Advisers with His Majesty’s Revenue and Customs answered just 20.5 million out of 38 million calls in 2022-23, the last year for which full data is available, the National Audit Office said Wednesday in a report. Based on 11 months of data, it projected a deterioration in the rate for 2023-24 to 16.3 million calls answered out of 36.5 million.

The NAO’s damning report found that the HMRC is on track to miss its correspondence targets for a fifth year in a row and that taxpayers are spending on average more than four times as long waiting to speak to an adviser on the phone as they did in 2018-19.

“HMRC’s telephone and correspondence services have been below its target service levels for too long,” NAO chief Gareth Davies said. “While many of its digital services work well, they have not made enough of a difference to customers, some of whom have been caught in a declining spiral of service.”

The failings are the latest illustration of the toll on public services after a decade of austerity policies under the Conservative government, followed by efforts to rein in public spending in the wake of the record government largess shown during the Covid-19 pandemic. Prime Minister Rishi Sunak — who was then Chancellor of the Exchequer — in 2021 asked HMRC to find savings worth £75 million ($94 million) a year by 2024-25, a target the tax authority has struggled to meet, despite cutting staffing by 9% over four years. 

The third largest government department cleared just 76% of queries within 15 working days in the first 11 months of 2023-24, according to the NAO. There was an average wait time of nearly 23 minutes, compared to five minutes five years earlier.

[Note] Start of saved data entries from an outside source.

(* ===== verification/Client.v ===== *)
(** * The client (src/src/client.rs)

    [Client] and its [ClientIO]: the CONNECT it sends, the loops that read and write a
    packet with their timeout, the handshake, ping, and splitting the connection.
    Opening sockets and their options are calls of the operating system. *)
From S2P Require Import Prelude Errors Utf8 Util Types V5Header V5Property V5Codec V5ConnAck V5Connect V5Packet Framing Config Queues Socket.
Local Open Scope Z_scope.

(** ** State *)

Record ConnectOptions := MkConnectOptions {
  co_will_qos : option QoS;
  co_will_retain : option bool;
  co_keep_alive : Z;
}.

Definition ConnectOptions_default : ConnectOptions := MkConnectOptions None None 0.

(** The connection: of the standard library or of mio, whole or one half of it. *)
Inductive ClientIO : Type :=
| CIO_Blocking (sock : TcpStream) (pktr : MQTTRead) (pktw : MQTTWrite)
| CIO_NoBlock (sock : TcpStream) (pktr : MQTTRead) (pktw : MQTTWrite)
| CIO_BlockRd (sock : TcpStream) (pktr : MQTTRead)
| CIO_BlockWt (sock : TcpStream) (pktw : MQTTWrite)
| CIO_NoBlockRd (sock : TcpStream) (pktr : MQTTRead)
| CIO_NoBlockWt (sock : TcpStream) (pktw : MQTTWrite)
| CIO_None.

(** [ClientBuilder]; durations and instants are in nanoseconds. *)
Record ClientBuilder := MkClientBuilder {
  cb_client_id : option rstring;
  cb_read_timeout : option Z;
  cb_write_timeout : option Z;
  cb_max_packet_size : Z;
  cb_connopts : ConnectOptions;
  cb_connect_properties : option ConnectProperties;
  cb_connect_payload : ConnectPayload;
  cb_protocol_version : MqttProtocol;
}.

Record Client := MkClient {
  cl_client_id : rstring;
  cl_protocol_version : MqttProtocol;
  cl_read_timeout : option Z;
  cl_write_timeout : option Z;
  cl_max_packet_size : Z;
  cl_connopts : ConnectOptions;
  cl_connect_properties : option ConnectProperties;
  cl_connect_payload : ConnectPayload;
  cl_connack : ConnAck;
  cl_last_rcvd : Z;
  cl_last_sent : Z;
  cl_cio : ClientIO;
}.

Definition set_cio (cio : ClientIO) (c : Client) : Client :=
  MkClient (cl_client_id c) (cl_protocol_version c) (cl_read_timeout c) (cl_write_timeout c)
    (cl_max_packet_size c) (cl_connopts c) (cl_connect_properties c) (cl_connect_payload c)
    (cl_connack c) (cl_last_rcvd c) (cl_last_sent c) cio.

Definition set_connack (connack : ConnAck) (c : Client) : Client :=
  MkClient (cl_client_id c) (cl_protocol_version c) (cl_read_timeout c) (cl_write_timeout c)
    (cl_max_packet_size c) (cl_connopts c) (cl_connect_properties c) (cl_connect_payload c)
    connack (cl_last_rcvd c) (cl_last_sent c) (cl_cio c).

Definition set_last_sent (t : Z) (c : Client) : Client :=
  MkClient (cl_client_id c) (cl_protocol_version c) (cl_read_timeout c) (cl_write_timeout c)
    (cl_max_packet_size c) (cl_connopts c) (cl_connect_properties c) (cl_connect_payload c)
    (cl_connack c) (cl_last_rcvd c) t (cl_cio c).

(** [into_client]: [uuid] is the identifier that the uuid library would generate, and
    [connack] is [ConnAck::default()]. *)
Definition into_client (uuid : rstring) (connack : ConnAck) (b : ClientBuilder) (ck : clock) : Client * clock :=
  let '(sent, ck) := now ck in
  let '(rcvd, ck) := now ck in
  (MkClient (default uuid (cb_client_id b)) (cb_protocol_version b) (cb_read_timeout b) (cb_write_timeout b)
     (cb_max_packet_size b) (cb_connopts b) (cb_connect_properties b) (cb_connect_payload b)
     connack rcvd sent CIO_None, ck).

(** ** CONNECT *)

Definition is_will (c : Client) : bool :=
  negb (is_none (cpl_will_topic (cl_connect_payload c)))
  && negb (is_none (cpl_will_properties (cl_connect_payload c)))
  && negb (is_none (cpl_will_payload (cl_connect_payload c))).

Definition CF_WILL_QOS0 : Z := 0.
Definition CF_WILL_QOS1 : Z := 8.
Definition CF_WILL_QOS2 : Z := 16.

(** The flags that [to_connect] collects. *)
Definition to_flags (c : Client) (clean_start : bool) : list Z :=
  (if clean_start then [CF_CLEAN_START] else [])
  ++ (if is_will c then
        [CF_WILL_FLAG;
         match default QoS_AtMostOnce (co_will_qos (cl_connopts c)) with
         | QoS_AtMostOnce => CF_WILL_QOS0
         | QoS_AtLeastOnce => CF_WILL_QOS1
         | QoS_ExactlyOnce => CF_WILL_QOS2
         end]
        ++ match co_will_retain (cl_connopts c) with Some true => [CF_WILL_RETAIN] | _ => [] end
      else [])
  ++ match cpl_username (cl_connect_payload c) with Some _ => [CF_USERNAME] | None => [] end
  ++ match cpl_password (cl_connect_payload c) with Some _ => [CF_PASSWORD] | None => [] end.

Definition to_connect (c : Client) (clean_start : bool) : Connect :=
  Connect_normalize (MkConnect MQTT_name (cl_protocol_version c)
    (ConnectFlags_new (to_flags c clean_start)) (co_keep_alive (cl_connopts c))
    (cl_connect_properties c) (cl_connect_payload c)).

(** ** Keep alive *)

(** [Client::keep_alive] *)
Definition Client_keep_alive (c : Client) : Z :=
  match connack_properties (cl_connack c) with
  | Some props => match cap_server_keep_alive props with
                  | Some keep_alive => keep_alive
                  | None => co_keep_alive (cl_connopts c)
                  end
  | None => co_keep_alive (cl_connopts c)
  end.

(** [Client::elapsed] *)
Definition Client_elapsed (c : Client) (ck : clock) : Z * clock :=
  let '(now, ck) := now ck in (now - cl_last_rcvd c, ck).

(** [Client::expired]: the [f64] product of [micros] by 1.5 is exact, as it is a
    whole number below 2^53. *)
Definition Client_expired (c : Client) (ck : clock) : bool * clock :=
  if co_keep_alive (cl_connopts c) =? 0 then (false, ck)
  else
    let micros := co_keep_alive (cl_connopts c) * 1000000 in
    let '(now, ck) := now ck in
    (micros * 3 / 2 <? (now - cl_last_sent c) / 1000, ck).

(** ** Timeouts of one call *)

(** [RwTimeout::read_elapsed] and [write_elapsed] *)
Definition rw_elapsed (timeout : option Z) (ck : clock) : bool * clock :=
  match timeout with
  | Some timeout => let '(now, ck) := now ck in (now <? timeout, ck)
  | None => (false, ck)
  end.

(** [RwTimeout::set_read_timeout] and [set_write_timeout] *)
Definition rw_set_timeout (timeout : option Z) (retry : bool) (dur : Z) (ck : clock) : option Z * clock :=
  match retry, timeout with
  | true, None => let '(now, ck) := now ck in (Some (now + dur), ck)
  | true, Some _ => (timeout, ck)
  | false, _ => (None, ck)
  end.

Definition DEF_READ_TIMEOUT : Z := from_secs 3600.
Definition DEF_WRITE_TIMEOUT : Z := from_secs 3600.

(** ** Reading and writing a packet *)

(** The kinds of [io::Error] that the functions return, and those of the socket. *)
Inductive io_kind : Set := BrokenPipe | TimedOut | InvalidData | SocketError.

(** The loop of [read_packet].  A call that returns with [?] leaves the reader that
    was put in place of [pktr], which is [MQTTRead::None].  Every turn uses up an
    event of the connection. *)
Fixpoint client_read_loop (fuel : nat) (read_timeout : Z) (timeout : option Z) (pr : MQTTRead)
    (sock : reader) (ck : clock) : Result ((Packet + io_kind) * MQTTRead * reader * clock) :=
  match fuel with
  | O => NoFuel
  | S fuel =>
      match MQTTRead_read pr sock with
      | Ok (pr, _, sock) =>
          match pr with
          | MR_Init _ _ | MR_Header _ _ _ | MR_Remain _ _ _ _ =>
              let '(elapsed, ck) := rw_elapsed timeout ck in
              if negb elapsed then
                let '(timeout, ck) := rw_set_timeout timeout true read_timeout ck in
                client_read_loop fuel read_timeout timeout pr sock ck
              else Ok (inr TimedOut, pr, sock, ck)
          | MR_Fin _ _ _ _ =>
              match MQTTRead_parse pr with
              | Ok pkt => pr ← MQTTRead_reset pr; Ok (inl pkt, pr, sock, ck)
              | Err _ => Ok (inr InvalidData, MR_None, sock, ck)
              | Panic => Panic
              | NoFuel => NoFuel
              end
          | MR_None => Panic
          end
      | Err _ => Ok (inr BrokenPipe, MR_None, sock, ck)
      | Panic => Panic
      | NoFuel => NoFuel
      end
  end.

Definition client_read (c : Client) (sock : reader) (pktr : MQTTRead) (ck : clock)
    : Result ((Packet + io_kind) * MQTTRead * reader * clock) :=
  client_read_loop (S (rd_size sock)) (default DEF_READ_TIMEOUT (cl_read_timeout c)) None pktr sock ck.

(** The loop of [write_packet]. *)
Fixpoint client_write_loop (fuel : nat) (write_timeout : Z) (timeout : option Z) (pw : MQTTWrite)
    (sock : writer) (ck : clock) : Result ((() + io_kind) * MQTTWrite * writer * clock) :=
  match fuel with
  | O => NoFuel
  | S fuel =>
      match MQTTWrite_write pw sock with
      | Ok (pw, _, sock) =>
          match pw with
          | MW_Init _ _ | MW_Remain _ _ _ =>
              let '(elapsed, ck) := rw_elapsed timeout ck in
              if elapsed : bool then
                let '(timeout, ck) := rw_set_timeout timeout true write_timeout ck in
                client_write_loop fuel write_timeout timeout pw sock ck
              else Ok (inr TimedOut, MW_None, sock, ck)
          | MW_Fin _ _ => Ok (inl (), pw, sock, ck)
          | MW_None => Panic
          end
      | Err _ => Ok (inr BrokenPipe, MW_None, sock, ck)
      | Panic => Panic
      | NoFuel => NoFuel
      end
  end.

Definition client_write (c : Client) (sock : writer) (pktw : MQTTWrite) (pkt : Packet) (ck : clock)
    : Result ((() + io_kind) * MQTTWrite * writer * clock) :=
  match encoded Packet_ pkt with
  | Ok blob =>
      pw ← MQTTWrite_reset pktw blob;
      client_write_loop (S (length (wr_events sock))) (default DEF_WRITE_TIMEOUT (cl_write_timeout c)) None pw sock ck
  | Err _ => Ok (inr InvalidData, MW_None, sock, ck)
  | Panic => Panic
  | NoFuel => NoFuel
  end.

(** ** ClientIO *)

Definition ClientIO_read_packet (cio : ClientIO) (c : Client) (ck : clock)
    : Result ((Packet + io_kind) * ClientIO * clock) :=
  match cio with
  | CIO_Blocking sock pktr pktw =>
      '(res, pktr, rd, ck) ← client_read c (tcp_rd sock) pktr ck;
      Ok (res, CIO_Blocking (MkTcpStream rd (tcp_wr sock)) pktr pktw, ck)
  | CIO_NoBlock sock pktr pktw =>
      '(res, pktr, rd, ck) ← client_read c (tcp_rd sock) pktr ck;
      Ok (res, CIO_NoBlock (MkTcpStream rd (tcp_wr sock)) pktr pktw, ck)
  | CIO_BlockRd sock pktr =>
      '(res, pktr, rd, ck) ← client_read c (tcp_rd sock) pktr ck;
      Ok (res, CIO_BlockRd (MkTcpStream rd (tcp_wr sock)) pktr, ck)
  | CIO_NoBlockRd sock pktr =>
      '(res, pktr, rd, ck) ← client_read c (tcp_rd sock) pktr ck;
      Ok (res, CIO_NoBlockRd (MkTcpStream rd (tcp_wr sock)) pktr, ck)
  | _ => Panic
  end.

Definition ClientIO_write_packet (cio : ClientIO) (c : Client) (pkt : Packet) (ck : clock)
    : Result ((() + io_kind) * ClientIO * clock) :=
  match cio with
  | CIO_Blocking sock pktr pktw =>
      '(res, pktw, wr, ck) ← client_write c (tcp_wr sock) pktw pkt ck;
      Ok (res, CIO_Blocking (MkTcpStream (tcp_rd sock) wr) pktr pktw, ck)
  | CIO_NoBlock sock pktr pktw =>
      '(res, pktw, wr, ck) ← client_write c (tcp_wr sock) pktw pkt ck;
      Ok (res, CIO_NoBlock (MkTcpStream (tcp_rd sock) wr) pktr pktw, ck)
  | CIO_BlockWt sock pktw =>
      '(res, pktw, wr, ck) ← client_write c (tcp_wr sock) pktw pkt ck;
      Ok (res, CIO_BlockWt (MkTcpStream (tcp_rd sock) wr) pktw, ck)
  | CIO_NoBlockWt sock pktw =>
      '(res, pktw, wr, ck) ← client_write c (tcp_wr sock) pktw pkt ck;
      Ok (res, CIO_NoBlockWt (MkTcpStream (tcp_rd sock) wr) pktw, ck)
  | _ => Panic
  end.

Definition is_blocking (cio : ClientIO) : Result bool :=
  match cio with
  | CIO_Blocking _ _ _ | CIO_BlockRd _ _ | CIO_BlockWt _ _ => Ok true
  | CIO_NoBlock _ _ _ | CIO_NoBlockRd _ _ | CIO_NoBlockWt _ _ => Ok false
  | CIO_None => Panic
  end.

(** [ClientIO::handshake] *)
Definition ClientIO_handshake (c : Client) (connect : Connect) (sock : TcpStream) (blocking : bool) (ck : clock)
    : Result ((ClientIO * ConnAck + io_kind) * clock) :=
  let max_packet_size := Connect_max_packet_size connect (cl_max_packet_size c) in
  let pktr := MQTTRead_new max_packet_size in
  let pktw := MQTTWrite_new [] max_packet_size in
  '(res, pktw, wr, ck) ← client_write c (tcp_wr sock) pktw (Pkt_Connect connect) ck;
  match res with
  | inr k => Ok (inr k, ck)
  | inl _ =>
      '(res, pktr, rd, ck) ← client_read c (tcp_rd sock) pktr ck;
      match res with
      | inr k => Ok (inr k, ck)
      | inl (Pkt_ConnAck connack) =>
          let sock := MkTcpStream rd wr in
          Ok (inl (if blocking then CIO_Blocking sock pktr pktw else CIO_NoBlock sock pktr pktw, connack), ck)
      | inl _ => Ok (inr InvalidData, ck)
      end
  end.

(** [connect] and [connect_noblock] with a socket that the operating system has
    opened. *)
Definition Client_connect (c : Client) (sock : TcpStream) (blocking : bool) (ck : clock)
    : Result ((Client + io_kind) * clock) :=
  '(res, ck) ← ClientIO_handshake c (to_connect c true) sock blocking ck;
  Ok (match res with inl (cio, connack) => inl (set_connack connack (set_cio cio c)) | inr k => inr k end, ck).

(** [reconnect] *)
Definition Client_reconnect (c : Client) (sock : TcpStream) (ck : clock) : Result ((Client + io_kind) * clock) :=
  blocking ← is_blocking (cl_cio c);
  '(res, ck) ← ClientIO_handshake c (to_connect c false) sock blocking ck;
  Ok (match res with inl (cio, connack) => inl (set_connack connack (set_cio cio c)) | inr k => inr k end, ck).

(** [Client::ping] *)
Definition Client_ping (c : Client) (ck : clock) : Result ((() + io_kind) * Client * clock) :=
  let '(t, ck) := now ck in
  let c := set_last_sent t c in
  let cio := cl_cio c in
  let c := set_cio CIO_None c in
  '(res, cio, ck) ← ClientIO_write_packet cio c Pkt_PingReq ck;
  match res with
  | inr k => Ok (inr k, c, ck)
  | inl _ =>
      '(res, cio, ck) ← ClientIO_read_packet cio c ck;
      match res with
      | inr k => Ok (inr k, c, ck)
      | inl Pkt_PingResp => Ok (inl (), c, ck)
      | inl _ => Ok (inr InvalidData, c, ck)
      end
  end.

(** [split_sock] with a socket that can be cloned and shut down; the halves read and
    write one connection, of which each uses its side. *)
Definition split_sock (cio : ClientIO) : Result (ClientIO * ClientIO) :=
  match cio with
  | CIO_Blocking sock pktr pktw => Ok (CIO_BlockRd sock pktr, CIO_BlockWt sock pktw)
  | CIO_NoBlock sock pktr pktw => Ok (CIO_NoBlockRd sock pktr, CIO_NoBlockWt sock pktw)
  | _ => Panic
  end.

(** [clone_read]: the reader, and what is left as the writer. *)
Definition clone_read (c : Client) : Result (Client * Client) :=
  '(rd_cio, wt_cio) ← split_sock (cl_cio c);
  let reader := MkClient (cl_client_id c) (cl_protocol_version c) (cl_read_timeout c) (cl_write_timeout c)
    (cl_max_packet_size c) (cl_connopts c) (cl_connect_properties c) (cl_connect_payload c)
    (cl_connack c) (cl_last_sent c) (cl_last_rcvd c) rd_cio in
  Ok (reader, set_cio wt_cio c).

The NAO found that the tax authority’s telephone workload is coming down more slowly than projected as it tries to shift customer service online. That’s in part due to increased demand, as fiscal drag brings more people into the tax system, and to more complex queries, with advisers having to spend longer on average dealing with each call.

In recognition of HMRC’s struggles to meet its targets, the Treasury on Monday announced £51 million of new funding for the tax authority to service its phone lines. That will mean “everyone can rest assured there will be someone at the end of the phone, ready to speak,” Treasury Minister Nigel Huddlestone said in a statement.